Bellah graduated summa cum laude from Harvard College with a B.A. in social anthropology in 1950. His undergraduate honors thesis on “Apache Kinship Systems” won the Phi Betta Kappa Prize and was published by the Harvard University Press. In 1955, he received a Ph.D. from Harvard University in Sociology and Far Eastern Languages and published his doctoral dissertation, Tokugawa Religion, in 1957. After two years of postdoctoral work in Islamic Studies at McGill University in Montreal, he began teaching at Harvard in 1957 and left 10 years later as Professor of Sociology to move to Berkeley. From 1967 to 1997, he served as UC Berkeley Ford Professor of Sociology.

Bellah is author and editor of many essays and several books. His two most influential articles are “Religious Evolution” (1964) and “Civil Religion in America” (1967) the former of which he is currently transforming into a two-volume work tentatively titled Religion in Human Evolution.
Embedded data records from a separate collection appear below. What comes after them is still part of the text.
(** * cliffy-github-upgrade: the GitHub version provider and the upgrade command

    A shallow embedding of [src/lib/github_provider.ts] and
    [src/lib/github_upgrade_command.ts].

    - JavaScript values of type [string | undefined] are [option string];
      [undefined] is [None].
    - A settled promise is a [completion]: a value or a thrown exception.
      Methods that also write to the console run in [io], which pairs the
      console events with the completion.
    - The colour helpers imported from [../deps.ts], the [href] of the global
      [URL] constructor and the answers of the two GET requests are the
      fields of [env]. *)

From stdpp Require Import base option list strings pretty gmap.

(** ** JavaScript values *)

(** [ToBoolean] on a string: only the empty string is falsy. *)
Definition truthy_str (s : string) : bool := negb (bool_decide (s = "")).

(** [ToBoolean] on [string | undefined]. *)
Definition truthy (v : option string) : bool :=
  match v with
  | Some s => truthy_str s
  | None => false
  end.

(** [`${v}`]: a template literal prints [undefined] by its name. *)
Definition template (v : option string) : string := default "undefined" v.

(** [" ".repeat(n)] *)
Fixpoint repeat_str (s : string) (n : nat) : string :=
  match n with
  | O => ""
  | S n' => s +:+ repeat_str s n'
  end.

(** [lines.join(sep)] *)
Fixpoint join (sep : string) (l : list string) : string :=
  match l with
  | [] => ""
  | [x] => x
  | x :: l' => x +:+ sep +:+ join sep l'
  end.

(** [s.replace(/^p/, "")] for a literal [p]: [drop_prefix] is the match of the
    anchored pattern, [replace_prefix] leaves a string without the prefix
    untouched. *)
Fixpoint drop_prefix (p s : string) : option string :=
  match p with
  | EmptyString => Some s
  | String a p' =>
      match s with
      | EmptyString => None
      | String b s' => if Ascii.eqb a b then drop_prefix p' s' else None
      end
  end.

Definition replace_prefix (p s : string) : string := default s (drop_prefix p s).

(** The line feed of ["\n"]. *)
Definition nl : string := String (Ascii.ascii_of_nat 10) "".

(** [Math.ceil(n / m)] on array lengths and a positive column count.  With
    [m = 0] JavaScript has [Infinity]; [printVersions] then runs no column
    at all, and its row count is never looked at. *)
Definition ceil_div (n m : nat) : nat :=
  n / m + (if decide (n `mod` m = 0) then 0 else 1).

(** [a.includes(v)] on an array of strings: [undefined] is not among them. *)
Definition includes (a : list string) (v : option string) : bool :=
  match v with
  | Some s => bool_decide (s ∈ a)
  | None => false
  end.

(** [Array.prototype.sort(cmp)] is a stable sort; [cmp] returns a number of
    which only the sign is used.  A stable sort has one result only, the one
    insertion from the right computes. *)
Section Sort.
Context {A : Type} (cmp : A → A → Z).

Fixpoint insert_by (x : A) (l : list A) : list A :=
  match l with
  | [] => [x]
  | y :: l' => if (0 <? cmp x y)%Z then y :: insert_by x l' else x :: l
  end.

Definition sort (l : list A) : list A := foldr insert_by [] l.
End Sort.

(** ** Exceptions, promises and the console *)

Inductive exn : Type :=
  | Error (message : string)            (* [new Error(message)] *)
  | ValidationError (message : string)  (* [new ValidationError(message)] *)
  | TypeError.                          (* raised by the runtime itself *)

Inductive completion (A : Type) : Type :=
  | Return (a : A)
  | Throw (e : exn).
Arguments Return {A} a.
Arguments Throw {A} e.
Other works include Beyond Belief, Emile Durkheim on Morality and Society, The Broken Covenant, The New Religious Consciousness, Varieties of Civil Religion, Uncivil Religion, Imagining Japan and, most recently, The Robert Bellah Reader (2006). The latter reflects his work as a whole and the overall direction of his life in scholarship “to understand the meaning of modernity.”

In 1985, stemming in part from “Civil Religion in America” and The Broken Covenant, the University of California Press published the widely discussed Habits of the Heart: Individualism and Commitment in American Life. A cultural analysis of American society, Bellah co-authored Habits with Richard Madsen, William Sullivan, Ann Swidler and Steven Tipton. In 1996, UC Press republished Habits with a new introduction, “A House Divided,” and again in 2007 with a new preface. As a successor to Habits, the same group wrote The Good Society, an institutional analysis of American culture published by Alfred A. Knopf in 1991.

On December 20, 2000, Bellah received the United States National Humanities Medal.  The citation, which President William Jefferson Clinton signed, reads: 

The President of the United States of America awards this National Humanities Medal to Robert N. Bellah for his efforts to illuminate the importance of community in American society. A distinguished sociologist and educator, he has raised our awareness of the values that are at the core of our democratic institutions and of the dangers of individualism unchecked by social responsibility.

In July 2008, Bellah and Professor Hans Joas, who holds appointments in both the University of Chicago and the University of Erfurt (Germany), organized a conference – “The Axial Age and Its Consequences for Subsequent History and the Present” – of distinguished international scholars focused on the moral dimensions and historical background of modernity. At the conclusion of the conference, the University of Erfurt awarded Bellah an honorary doctorate.

In 1970, at age 43, Bellah published an intellectual autobiography that serves as the “Introduction” to Beyond Belief. In 1990, he published “Finding the Church: Post-Traditional Disciples,” which updates his autobiography, for The Christian Century’s “How My Mind Has Changed” series. A 2005 letter Bellah wrote to the editor of the New York Review of Books entitled, “McCarthyism at Harvard,” provides a close look at one dramatic episode in his life – and his society. The “Epilogue” to Meaning and Modernity (2002), a Festschrift for Bellah edited by Richard Madsen et al., and the “Introduction” to The Robert Bellah Reader (2006), also supply a strong sense of his extraordinary intellectual odyssey. The University of Padua (Italy) Sociology Professor Matteo Bortolini is currently working on a sociological biography of Bellah.